Homily - January 17, 2016

posted Jan 27, 2016, 10:10 AM by Music Director
2nd Sunday O.T. (C)

(Beginning of Week of Prayer For Christian Unity; Anticipation of National Holiday, Martin Luther King; Anticipation of Anniversary of Roe v. Wade)
When I was a child I was rather outspoken; you might even say, mouthy.  Hard to believe, isn’t it?  If something didn’t seem right to me, I had no hesitation in saying so; outside of school, that is.  I was not about to EVER take on a nun!
It’s one of the reasons I think the good Lord decided to call me to priesthood and the ministry of preaching.  I guess He figured He might as well try to harness this bold instrument and hopefully put it to some good use!
That’s why I find it pretty easy to relate to the Old Testament Prophets, who were called to proclaim God’s Word to kingdoms that were not necessarily willing to listen.  I can particularly relate to the words we hear today from Isaiah:  “For Zion’s sake I will not be silent!  For Jerusalem’s sake I will NOT be quiet!”
Isaiah was truly a man on a mission in one of the darkest periods of his nation’s history:  the infamous Babylonian Captivity.  That mission:  to restore hope and faith among a devastated and enslaved people who had survived the invasion of their country, the slaughter of family & friends, the sacking of its political and religious capital, and the destruction of the magnificent Temple built by King Solomon during their glory years.
We must not underestimate the effect this had on them.  The Temple was not just a place of worship.  To them, it was God’s earthly dwelling.  How could He, the all-powerful, allow it to be destroyed?
Prophets had been warning for years that God would withdraw His favor, and therefore His presence among His people, in response to their violation of His commandments.  This was their punishment for their sins of infidelity to their God and their immoral behavior toward each other.
Isaiah foresaw that the worst was over.  Now God would deliver them from this calamity.  “No longer shall men call you ‘forsaken’ and your land ‘desolate.’”   God was still their God; they were still His people.  They had suffered enough.
Now He would deliver them from their bondage and restore them to their homeland.  Their nation would be rebuilt as God’s delight; its people espoused, married, to Him forever.
It’s no wonder, then, that Jesus began to reveal His true self at a wedding.  He did so not simply out of concern for His hosts.  Back then wedding celebrations lasted for days, and to run out of wine would be terribly embarrassing.  But that was His Mother’s worry.
In changing water into wine, Jesus revealed power over creation itself, something He would do again and again.  Now His disciples could begin to understand that the man they were following was more than just another wandering holy man; more than even a prophet; more than a man.  We can almost hear them thinking to themselves as they looked in amazement at each other:  “Who is this that He can change water into wine?”

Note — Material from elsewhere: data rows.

(** C8. Every record of an aggregated metric table, every key of the
    estimated trajectories, and every label in a render request of either
    pipeline is a member of [ALGORITHMS]; no row of a render request is
    NaN.  This holds whatever order the sort gives the rows. *)
Theorem labels_in_catalog
    (argsort : list nat -> list nat)
    (files : list TrajBenchPlot.csv_file) (zips : list TrajPlot.zip)
    (bags_root : TrajPlot.root_entry) :
  map_Forall
    (fun _ df => Forall (fun r => TrajBenchPlot.Algorithm r ∈ TrajBenchPlot.ALGORITHMS) df)
    (TrajBenchPlot.load_data files) /\
  Forall
    (fun e =>
       match e with
       | TrajBenchPlot.Saved _ categories df =>
           Forall (fun algo => algo ∈ TrajBenchPlot.ALGORITHMS) categories /\
           Forall (fun r => match TrajBenchPlot.Category r with
                            | Some label => label ∈ TrajBenchPlot.ALGORITHMS
                            | None => False
                            end) df
       | _ => True
       end)
    (TrajBenchPlot.main argsort (Some files)) /\
  map_Forall (fun label _ => label ∈ TrajPlot.ALGORITHMS)
    (TrajPlot.est_trajs (TrajPlot.load_trajectories zips)) /\
  Forall
    (fun e =>
       match e with
       | TrajPlot.Saved _ p =>
           Forall (fun lt => lt.1 ∈ TrajPlot.ALGORITHMS) (TrajPlot.plot_est p)
       | _ => True
       end)
    (TrajPlot.main bags_root).1.
Proof.
  split; [apply load_data_labels |]. split; [|split].
  - eapply Forall_impl; [apply bench_main_ok |]. by intros [].
  - unfold TrajPlot.load_trajectories.
    apply (foldl_est_labels (fun label => label ∈ TrajPlot.ALGORITHMS)).
    + intros z label t Hz. by apply estimate_of_label in Hz as [Hz _].
    + apply map_Forall_empty.
  - eapply Forall_impl; [apply traj_main_ok |]. by intros [].
Qed.
(** * SignSpeak: the sign-detection component

    A shallow embedding of [src/components/SignDetection.tsx].  The file holds
    two revisions of the component: the earlier one sends the landmarks to a
    remote [detect-sign] function ([Module Remote]); the later one classifies
    them in the browser with [classifyGesture] ([Module Local]).

    JavaScript numbers are IEEE-754 binary64 values, which is what Rocq's
    primitive floats are, so landmark coordinates and confidences are
    [float]s and [<] is [PrimFloat.ltb] (false as soon as one side is NaN). *)

From Stdlib Require Import Bool Arith ZArith Lia List String Ascii Floats.
Import ListNotations.

(* A decimal literal denotes the nearest binary64 value, as in JavaScript. *)
Set Warnings "-inexact-float".

Local Open Scope string_scope.
Local Open Scope list_scope.

(** ** JavaScript values used by the component *)

Module JS.

(** [Boolean(s)] for a string: only the empty string is falsy. *)
Definition truthy (s : string) : bool :=
  match s with
  | EmptyString => false
  | String _ _ => true
  end.

(** [s.split(' ')]: the pieces between single spaces.  The empty string
    splits into one empty piece, and two spaces in a row give an empty
    piece between them. *)
Fixpoint split (s : string) : list string :=
  match s with
  | EmptyString => [EmptyString]
  | String c rest =>
      if Ascii.eqb c " "%char then EmptyString :: split rest
      else match split rest with
           | w :: ws => String c w :: ws
           | [] => [String c EmptyString]
           end
  end.

(** [arr[arr.length - 1]]: [undefined] on the empty array. *)
Definition last_elem {A : Type} (l : list A) : option A :=
  match rev l with
  | [] => None
  | x :: _ => Some x
  end.

(** A coordinate read [p[i]] on a [number[]].  Out of range the read gives
    [undefined], and both uses in the classifier ([<] and [-]) turn that
    into NaN. *)
Definition coord (p : list float) (i : nat) : float := nth i p nan.

(** What [Math] provides.  ECMAScript leaves the precision of [Math.pow]
    and [Math.sqrt] to the implementation, so the classifier is stated
    over any pair of such functions. *)
Record MathLib : Type := {
  Math_sqrt : float -> float;
  Math_pow : float -> float -> float
}.

(** An implementation to evaluate with: the correctly rounded square root,
    and a power given at the exponents 0, 1 and 2 only (the classifier
    squares). *)
Definition ieeeMath : MathLib := {|
  Math_sqrt := PrimFloat.sqrt;
  Math_pow := fun x y =>
    if PrimFloat.eqb y 2 then PrimFloat.mul x x
    else if PrimFloat.eqb y 1 then x
    else if PrimFloat.eqb y 0 then 1%float
    else nan
|}.

End JS.

(** ** Array reads with a trace

    [landmarks[i]] never throws by itself: out of range it is [undefined].
    Reading a property of [undefined] throws a [TypeError].  A computation
    carries the list of indices it has read from [landmarks] and either a
    value or the thrown error. *)

Inductive Thrown : Type :=
| ErrorObject (name message : string)  (* [err instanceof Error] holds *)
| OtherValue.                          (* anything else that was thrown *)

Inductive completion (A : Type) : Type :=
| Normal (a : A)
| Throw (e : Thrown).
Arguments Normal {A} a.
Arguments Throw {A} e.

Definition Reads (A : Type) : Type := (list nat * completion A)%type.

Definition ret {A : Type} (a : A) : Reads A := ([], Normal a).

Definition bind {A B : Type} (m : Reads A) (k : A -> Reads B) : Reads B :=
  match m with
  | (r1, Normal a) => let '(r2, c) := k a in (r1 ++ r2, c)
  | (r1, Throw e) => (r1, Throw e)
  end.

Declare Scope reads_scope.
Delimit Scope reads_scope with reads.
Notation "x <- m ;; k" := (bind m (fun x => k))
  (at level 61, m at next level, right associativity) : reads_scope.

(** [const v = landmarks[i]] *)
Definition at_index (landmarks : list (list float)) (i : nat)
  : Reads (option (list float)) :=
  ([i], Normal (nth_error landmarks i)).

(** [v[j]] where [v] came from [landmarks]: throws when [v] is [undefined]. *)
Definition prop (v : option (list float)) (j : nat) : Reads float :=
  match v with
  | Some p => ret (JS.coord p j)
  | None =>
      ([], Throw (ErrorObject "TypeError" "Cannot read properties of undefined"))
  end.

(** ** The classifier *)

Record GestureResult : Type := {
  gesture : string;
  confidence : float
}.

Section Classifier.

Variable M : JS.MathLib.

Definition classifyGesture (landmarks : list (list float))
  : Reads (option GestureResult) :=
  (* an array is always truthy, so [!landmarks] is false here *)
  (if negb (Nat.eqb (List.length landmarks) 21) then ret None else
  wrist <- at_index landmarks 0 ;;
  thumbTip <- at_index landmarks 4 ;;
  indexTip <- at_index landmarks 8 ;;
  middleTip <- at_index landmarks 12 ;;
  ringTip <- at_index landmarks 16 ;;
  pinkyTip <- at_index landmarks 20 ;;
  indexMcp <- at_index landmarks 5 ;;
  middleMcp <- at_index landmarks 9 ;;
  ringMcp <- at_index landmarks 13 ;;
  pinkyMcp <- at_index landmarks 17 ;;
  thumbTip0 <- prop thumbTip 0 ;;
  landmarks3 <- at_index landmarks 3 ;;
  landmarks3_0 <- prop landmarks3 0 ;;
  let thumbExtended := PrimFloat.ltb thumbTip0 landmarks3_0 in
  indexTip1 <- prop indexTip 1 ;;
  indexMcp1 <- prop indexMcp 1 ;;
  let indexExtended := PrimFloat.ltb indexTip1 indexMcp1 in
  middleTip1 <- prop middleTip 1 ;;
  middleMcp1 <- prop middleMcp 1 ;;
  let middleExtended := PrimFloat.ltb middleTip1 middleMcp1 in
  ringTip1 <- prop ringTip 1 ;;
  ringMcp1 <- prop ringMcp 1 ;;
  let ringExtended := PrimFloat.ltb ringTip1 ringMcp1 in
  pinkyTip1 <- prop pinkyTip 1 ;;
  pinkyMcp1 <- prop pinkyMcp 1 ;;
  let pinkyExtended := PrimFloat.ltb pinkyTip1 pinkyMcp1 in
  let extendedCount :=
    List.length (filter (fun b : bool => b)
              [indexExtended; middleExtended; ringExtended; pinkyExtended]) in
  if thumbExtended && Nat.eqb extendedCount 0 then
    ret (Some {| gesture := "Yes"; confidence := 0.85 |})
  else if indexExtended && middleExtended && negb ringExtended
          && negb pinkyExtended then
    ret (Some {| gesture := "2"; confidence := 0.82 |})
  else if indexExtended && negb middleExtended && negb ringExtended
          && negb pinkyExtended then
    ret (Some {| gesture := "1"; confidence := 0.85 |})
  else if indexExtended && middleExtended && ringExtended
          && negb pinkyExtended then
    ret (Some {| gesture := "3"; confidence := 0.80 |})
  else if indexExtended && middleExtended && ringExtended && pinkyExtended
          && negb thumbExtended then
    ret (Some {| gesture := "4"; confidence := 0.80 |})
  else if thumbExtended && indexExtended && middleExtended && ringExtended
          && pinkyExtended then
    ret (Some {| gesture := "Hello"; confidence := 0.88 |})
  else if thumbExtended && indexExtended && negb middleExtended
          && negb ringExtended && pinkyExtended then
    ret (Some {| gesture := "I Love You"; confidence := 0.85 |})
  else if negb thumbExtended && Nat.eqb extendedCount 0 then
    ret (Some {| gesture := "No"; confidence := 0.80 |})
  else
  thumbTip0' <- prop thumbTip 0 ;;
  indexTip0 <- prop indexTip 0 ;;
  thumbTip1 <- prop thumbTip 1 ;;
  indexTip1' <- prop indexTip 1 ;;
  let thumbIndexDist :=
    JS.Math_sqrt M
      (PrimFloat.add
         (JS.Math_pow M (PrimFloat.sub thumbTip0' indexTip0) 2)
         (JS.Math_pow M (PrimFloat.sub thumbTip1 indexTip1') 2)) in
  if PrimFloat.ltb thumbIndexDist 0.1 && middleExtended && ringExtended
     && pinkyExtended then
    ret (Some {| gesture := "Thank You"; confidence := 0.82 |})
  else ret None)%reads.

End Classifier.



(** ** The component

    The React state of [SignDetection], the two refs the later revision keeps
    for the stability gate, and three logs standing for the world outside:
    the arguments [onDetection] was called with, the requests sent to the
    [translate-text] function (text and target language), and the lines
    written to the console.  The DOM refs (video, canvas, stream, animation
    frame, tracker handle) carry no information the properties below read
    and are left out.  [shownConfidence] is the [confidence] state. *)

Record Props : Type := {
  language : string;
  onDetection : bool   (* whether the parent supplied the callback *)
}.

Record State : Type := {
  isActive : bool;
  isLoading : bool;
  error : option string;
  detectedText : string;
  currentGesture : string;
  shownConfidence : float;
  isDetecting : bool;
  handDetected : bool;
  lastGestureRef : string;
  gestureCountRef : nat;
  onDetectionCalls : list string;
  translateCalls : list (string * string);
  console : list string
}.

Definition initialState : State := {|
  isActive := false; isLoading := false; error := None;
  detectedText := ""; currentGesture := ""; shownConfidence := 0;
  isDetecting := false; handDetected := false;
  lastGestureRef := ""; gestureCountRef := 0;
  onDetectionCalls := []; translateCalls := []; console := []
|}.

Definition setIsActive (v : bool) (st : State) : State :=
  {| isActive := v; isLoading := isLoading st; error := error st;
     detectedText := detectedText st; currentGesture := currentGesture st;
     shownConfidence := shownConfidence st; isDetecting := isDetecting st;
     handDetected := handDetected st; lastGestureRef := lastGestureRef st;
     gestureCountRef := gestureCountRef st;
     onDetectionCalls := onDetectionCalls st;
     translateCalls := translateCalls st; console := console st |}.

Definition setIsLoading (v : bool) (st : State) : State :=
  {| isActive := isActive st; isLoading := v; error := error st;
     detectedText := detectedText st; currentGesture := currentGesture st;
     shownConfidence := shownConfidence st; isDetecting := isDetecting st;
     handDetected := handDetected st; lastGestureRef := lastGestureRef st;
     gestureCountRef := gestureCountRef st;
     onDetectionCalls := onDetectionCalls st;
     translateCalls := translateCalls st; console := console st |}.

Definition setError (v : option string) (st : State) : State :=
  {| isActive := isActive st; isLoading := isLoading st; error := v;
     detectedText := detectedText st; currentGesture := currentGesture st;
     shownConfidence := shownConfidence st; isDetecting := isDetecting st;
     handDetected := handDetected st; lastGestureRef := lastGestureRef st;
     gestureCountRef := gestureCountRef st;
     onDetectionCalls := onDetectionCalls st;
     translateCalls := translateCalls st; console := console st |}.

Definition setDetectedText (v : string) (st : State) : State :=
  {| isActive := isActive st; isLoading := isLoading st; error := error st;
     detectedText := v; currentGesture := currentGesture st;
     shownConfidence := shownConfidence st; isDetecting := isDetecting st;
     handDetected := handDetected st; lastGestureRef := lastGestureRef st;
     gestureCountRef := gestureCountRef st;
     onDetectionCalls := onDetectionCalls st;
     translateCalls := translateCalls st; console := console st |}.

Definition setCurrentGesture (v : string) (st : State) : State :=
  {| isActive := isActive st; isLoading := isLoading st; error := error st;
     detectedText := detectedText st; currentGesture := v;
     shownConfidence := shownConfidence st; isDetecting := isDetecting st;
     handDetected := handDetected st; lastGestureRef := lastGestureRef st;
     gestureCountRef := gestureCountRef st;
     onDetectionCalls := onDetectionCalls st;
     translateCalls := translateCalls st; console := console st |}.

Definition setConfidence (v : float) (st : State) : State :=
  {| isActive := isActive st; isLoading := isLoading st; error := error st;
     detectedText := detectedText st; currentGesture := currentGesture st;
     shownConfidence := v; isDetecting := isDetecting st;
     handDetected := handDetected st; lastGestureRef := lastGestureRef st;
     gestureCountRef := gestureCountRef st;
     onDetectionCalls := onDetectionCalls st;
     translateCalls := translateCalls st; console := console st |}.
(** One character of a string value: the quote, the backslash and the
    control characters are escaped, everything else is copied. *)
Definition escape (c : ascii) : string :=
  let n := Ascii.N_of_ascii c in
  if (n =? 34)%N then String backslash (String quote "")
  else if (n =? 92)%N then String backslash (String backslash "")
  else if (n =? 8)%N then String backslash "b"
  else if (n =? 9)%N then String backslash "t"
  else if (n =? 10)%N then String backslash "n"
  else if (n =? 12)%N then String backslash "f"
  else if (n =? 13)%N then String backslash "r"
  else if (n <? 32)%N then
    String backslash
      (String "u" (String "0" (String "0"
        (String (hex_digit (n / 16)) (String (hex_digit (n mod 16)) "")))))
  else String c "".

Fixpoint escape_all (s : string) : string :=
  match s with
  | EmptyString => ""
  | String c rest => escape c +:+ escape_all rest
  end.

Definition of_string (s : string) : string :=
  String quote (escape_all s) +:+ String quote "".

Definition of_number (n : Z) : string := pretty n.

(** A property whose value is [undefined] is left out. *)
Definition property (name : string) (value : option string) : list string :=
  match value with
  | Some v => [of_string name +:+ ":" +:+ v]
  | None => []
  end.

Fixpoint join (sep : string) (parts : list string) : string :=
  match parts with
  | [] => ""
  | [x] => x
  | x :: rest => x +:+ sep +:+ join sep rest
  end.
(** * SimpleDB: a shallow embedding of the B+Tree node codec, the tree
      engine and the page store, with the properties of its specification.

    Conventions of the embedding.
    - Go's fixed-width integers are [Z] with the wrap-around written out
      ([w16], [w64], [wint]).
    - A Go byte slice is a [slice]: the bytes visible through the slice
      header ([vis], of length [len]) followed by the spare capacity of its
      backing array ([hid]); [Nil] is the nil slice.
    - A function that can panic returns a [result]; [Panic] carries the
      message of the panic, [NoFuel] says that the bounded model of a loop or
      of a recursion through page pointers did not reach the end.
    - Code that mutates a node in place returns the mutated node. *)

From Stdlib Require Import ZArith Lia.
From Stdlib Require Import Strings.Byte.
From stdpp Require Import base option list strings gmap.

Open Scope Z_scope.

(** ** Results of code that may panic *)

Inductive result (A : Type) : Type :=
| Ok (a : A)
| Panic (msg : string)
| NoFuel.
Arguments Ok {A} a.
Arguments Panic {A} msg.
Arguments NoFuel {A}.

#[global] Instance result_ret : MRet result := fun _ a => Ok a.
#[global] Instance result_bind : MBind result := fun _ _ f r =>
  match r with
  | Ok a => f a
  | Panic msg => Panic msg
  | NoFuel => NoFuel
  end.

Definition is_ok {A} (r : result A) : bool :=
  match r with Ok _ => true | _ => false end.

(** ** Machine integers *)

Definition w16 (z : Z) : Z := z mod 65536.
Definition w64 (z : Z) : Z := z mod 18446744073709551616.
(** Go's [int] on a 64-bit platform. *)
Definition wint (z : Z) : Z :=
  (z + 9223372036854775808) mod 18446744073709551616 - 9223372036854775808.

(** ** Bytes and little-endian integers *)

Definition u8 (b : byte) : Z := Z.of_N (Byte.to_N b).
Definition b8 (z : Z) : byte := default x00 (Byte.of_N (Z.to_N (z mod 256))).

Fixpoint le_decode (bs : list byte) : Z :=
  match bs with
  | [] => 0
  | b :: bs' => u8 b + 256 * le_decode bs'
  end.

Fixpoint le_encode (n : nat) (v : Z) : list byte :=
  match n with
  | O => []
  | S n' => b8 v :: le_encode n' (v / 256)
  end.

Definition zeros (n : Z) : list byte := replicate (Z.to_nat n) x00.

(** [bytes.Compare]: lexicographic order on the byte values. *)
Fixpoint bytes_compare (a b : list byte) : comparison :=
  match a, b with
  | [], [] => Eq
  | [], _ :: _ => Lt
  | _ :: _, [] => Gt
  | x :: a', y :: b' =>
      match Z.compare (u8 x) (u8 y) with
      | Eq => bytes_compare a' b'
      | c => c
      end
  end.

(** [bytes.Equal]. *)
Definition bytes_equal (a b : list byte) : bool :=
  match bytes_compare a b with Eq => true | _ => false end.

(** ** Slices *)

Inductive slice : Type :=
| Nil
| Sl (v h : list byte).

Definition vis (s : slice) : list byte :=
  match s with Nil => [] | Sl v _ => v end.
Definition hid (s : slice) : list byte :=
  match s with Nil => [] | Sl _ h => h end.
Definition is_nil (s : slice) : bool :=
  match s with Nil => true | Sl _ _ => false end.

Definition full (s : slice) : list byte := vis s ++ hid s.
Definition len (s : slice) : Z := Z.of_nat (length (vis s)).
Definition cap (s : slice) : Z := Z.of_nat (length (full s)).

(** [make([]byte, n)]: length and capacity [n], all zero. *)
Definition make (n : Z) : slice := Sl (zeros n) [].

Definition oob {A} : result A :=
  Panic "runtime error: slice bounds out of range".
Definition ioob {A} : result A :=
  Panic "runtime error: index out of range".

(** [s[lo:]] *)
Definition slice_from (s : slice) (lo : Z) : result slice :=
  if bool_decide (0 <= lo <= len s)
  then Ok (match s with
           | Nil => Nil
           | Sl v h => Sl (drop (Z.to_nat lo) v) h
           end)
  else oob.

(** [s[lo:hi]]; the upper bound of a slice expression is the capacity. *)
Definition slice_range (s : slice) (lo hi : Z) : result slice :=
  if bool_decide (0 <= lo <= hi /\ hi <= cap s)
  then Ok (match s with
           | Nil => Nil
           | Sl _ _ =>
               Sl (take (Z.to_nat (hi - lo)) (drop (Z.to_nat lo) (full s)))
                  (drop (Z.to_nat hi) (full s))
           end)
  else oob.

(** [s[:hi]] *)
Definition slice_to (s : slice) (hi : Z) : result slice := slice_range s 0 hi.

(** Overwrite the backing array of [s] at [pos] with [bs]; the slice keeps
    its length.  The callers check the bounds. *)
Definition poke (s : slice) (pos : Z) (bs : list byte) : slice :=
  match s with
  | Nil => Nil
  | Sl v _ =>
      let f := full s in
      let p := Z.to_nat pos in
      let f' := take p f ++ bs ++ drop (p + length bs)%nat f in
      Sl (take (length v) f') (drop (length v) f')
  end.

(** [binary.LittleEndian.Uint16(b)] and [Uint64(b)]. *)
Definition Uint16 (b : slice) : result Z :=
  if bool_decide (2 <= len b) then Ok (le_decode (take 2 (vis b))) else ioob.
Definition Uint64 (b : slice) : result Z :=
  if bool_decide (8 <= len b) then Ok (le_decode (take 8 (vis b))) else ioob.

(** [binary.LittleEndian.PutUintN(s[pos:], v)] for N = 8 * n. *)
Definition put_at (n : nat) (s : slice) (pos : Z) (v : Z) : result slice :=
  if bool_decide (0 <= pos <= len s) then
    if bool_decide (Z.of_nat n <= len s - pos)
    then Ok (poke s pos (le_encode n v))
    else ioob
  else oob.

(** [binary.LittleEndian.PutUintN(s[lo:hi], v)]. *)
Definition put_range (n : nat) (s : slice) (lo hi : Z) (v : Z) : result slice :=
  if bool_decide (0 <= lo <= hi /\ hi <= cap s) then
    if bool_decide (Z.of_nat n <= hi - lo)
    then Ok (poke s lo (le_encode n v))
    else ioob
  else oob.

(** [binary.LittleEndian.AppendUintN(s[pos:], v)] with the result dropped:
    [append] writes behind the END of [s[pos:]], which is the end of [s];
    it reuses the backing array when the spare capacity suffices and
    allocates a fresh array otherwise.  The bytes visible through [s] never
    change. *)
Definition append_at (n : nat) (s : slice) (pos : Z) (v : Z) : result slice :=
  if bool_decide (0 <= pos <= len s) then
    if bool_decide (Z.of_nat n <= cap s - len s)
    then Ok (poke s (len s) (le_encode n v))
    else Ok s
  else oob.

(** [copy(s[pos:], src)]: copies [min(len(s) - pos, len(src))] bytes. *)
Definition copy_at (s : slice) (pos : Z) (src : list byte) : result slice :=
  if bool_decide (0 <= pos <= len s)
  then Ok (poke s pos (take (Z.to_nat (len s - pos)) src))
  else oob.

(** ** The node codec (btree/bnode.go) *)

Definition BNODE_NODE : Z := 1.
Definition BNODE_LEAF : Z := 2.
Definition HEADER : Z := 4.
Definition BTREE_PAGE_SIZE : Z := 4096.
Definition BTREE_MAX_KEY_SIZE : Z := 1000.
Definition BTREE_MAX_VAL_SIZE : Z := 3000.

Record BNode : Type := mkBNode { data : slice }.

Definition btype (node : BNode) : result Z := Uint16 (data node).

Definition nkeys (node : BNode) : result Z :=
  s ← slice_range (data node) 2 4; Uint16 s.

Definition setHeader (node : BNode) (bt nk : Z) : result BNode :=
  d ← put_range 2 (data node) 0 2 bt;
  d ← put_range 2 d 2 4 nk;
  Ok (mkBNode d).

Definition getPtr (node : BNode) (idx : Z) : result Z :=
  nk ← nkeys node;
  if bool_decide (idx >= nk) then
    Panic "getPtr: Index is greater than or equal to number of keys"
  else
    let pos := w16 (HEADER + 8 * idx) in
    s ← slice_from (data node) pos; Uint64 s.

Definition setPtr (node : BNode) (idx : Z) (val : Z) : result BNode :=
  nk ← nkeys node;
  if bool_decide (idx >= nk) then
    Panic "setPtr: Index is greater than or equal to number of keys"
  else
    let pos := w16 (HEADER + 8 * idx) in
    d ← append_at 8 (data node) pos val;
    Ok (mkBNode d).

Definition offsetPos (node : BNode) (idx : Z) : result Z :=
  nk ← nkeys node;
  if bool_decide (idx > nk) then
    Panic "offSetPos: idx is outside of valid offset range"
  else Ok (w16 (HEADER + 8 * nk + 2 * (idx - 1))).

Definition getOffSet (node : BNode) (idx : Z) : result Z :=
  if bool_decide (idx = 0) then Ok 0
  else
    pos ← offsetPos node idx;
    s ← slice_from (data node) pos; Uint16 s.

Definition setOffSet (node : BNode) (idx : Z) (offset : Z) : result BNode :=
  pos ← offsetPos node idx;
  d ← append_at 2 (data node) pos offset;
  Ok (mkBNode d).

Definition kvPos (node : BNode) (idx : Z) : result Z :=
  nk ← nkeys node;
  if bool_decide (idx > nk) then
    Panic "kvPos: idx out of range of keys"
  else
    off ← getOffSet node idx;
    Ok (w16 (HEADER + 8 * nk + 2 * nk + off)).

Definition getKey (node : BNode) (idx : Z) : result (list byte) :=
  nk ← nkeys node;
  if bool_decide (idx > nk) then
    Panic "getKey: idx out of range of keys"
  else
    pos ← kvPos node idx;
    s ← slice_from (data node) pos;
    klen ← Uint16 s;
    s ← slice_from (data node) (w16 (pos + 4));
    k ← slice_to s klen;
    Ok (vis k).

Definition getVal (node : BNode) (idx : Z) : result (list byte) :=
  nk ← nkeys node;
  if bool_decide (idx > nk) then
    Panic "getKey: idx out of range of keys"
  else
    pos ← kvPos node idx;
    s ← slice_from (data node) (w16 (pos + 0));
    klen ← Uint16 s;
    s ← slice_from (data node) (w16 (pos + 2));
    vlen ← Uint16 s;
    s ← slice_from (data node) (w16 (pos + 4 + klen));
    v ← slice_to s vlen;
    Ok (vis v).

Definition nbytes (node : BNode) : result Z :=
  nk ← nkeys node; kvPos node nk.

(** Loops over an index range, with the body threading the node built so
    far. *)
Fixpoint foldM {A B : Type} (f : B -> A -> result B) (b : B) (l : list A)
  : result B :=
  match l with
  | [] => Ok b
  | x :: l' => b' ← f b x; foldM f b' l'
  end.

(** The loop of [nodeLookupLE] over the indices [idxs], with its [break]. *)
Fixpoint lookupLE_from (node : BNode) (key : list byte) (idxs : list Z)
  (found : Z) : result Z :=
  match idxs with
  | [] => Ok found
  | i :: idxs' =>
      k ← getKey node i;
      let cmp := bytes_compare k key in
      let found' := match cmp with Gt => found | _ => i end in
      match cmp with
      | Lt => lookupLE_from node key idxs' found'
      | _ => Ok found'
      end
  end.

Definition nodeLookupLE (node : BNode) (key : list byte) : result Z :=
  nk ← nkeys node;
  lookupLE_from node key (seqZ 1 (nk - 1)) 0.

“Do whatever He tells you.”  This is Mary’s word not just to the headwaiter, but to His disciples, and to all of us.  It is her word to gasbag politicians, rogue cops, abusive clergy, and drug addicted youth.
It is her word to big bankers and wealthy financiers; to racial and religious bigots; to pregnant women, the men who fathered the life within them, and the health professionals who are paid to care for them.  It is her word to families and individuals; to the young and old alike.
It is her word to a society that has lost its moral compass, because like Israel before its fall it is a society that has wandered away from the Lord and His commandments; a society that like those ancient Israelites thinks it knows better, thinks it can live without those commandments, thinks it doesn’t need their God.
And what is it that He tells us to do?  We hear it in the words of St. Paul today:  to use the gifts we have been given as Jesus used His…Not for selfish gain, not to toot our own horns or stroke our inflated egos like obnoxious presidential contenders duking it out in public forums; but for the COMMON good, as signs that the Kingdom of God is here among us.
Many will do so on this national holiday that honors one of God’s truly devoted servants who sought to more finely tune this nation’s moral compass and extend its promise of liberty, justice and equality to those it had hypocritically denied these unalienable truths.
ML King Day has become a day of service, and that’s terrific.  Many will seize the opportunity and embrace that spirit.  But it’s something we need to do more than just on one day.
Many might ask, “Why?  What’s in it for me?”  O yes, the almighty ME!
If we do whatever He tells us, and use our gifts for the common good, what’s in it for us is a world relieved of pain and fear, violence and destruction; where abundance is shared with the destitute; where the Divine Law, “Love one another” trumps (if you’ll pardon the expression) all others; where people look out for each other, help each other, nurture each other; a world where God is happy to dwell among us.
As in the days of Isaiah, this is the time for the world to renew its marriage to its creator.  For His sake and our own, let us not be silent!  Let us rebuild the city of God!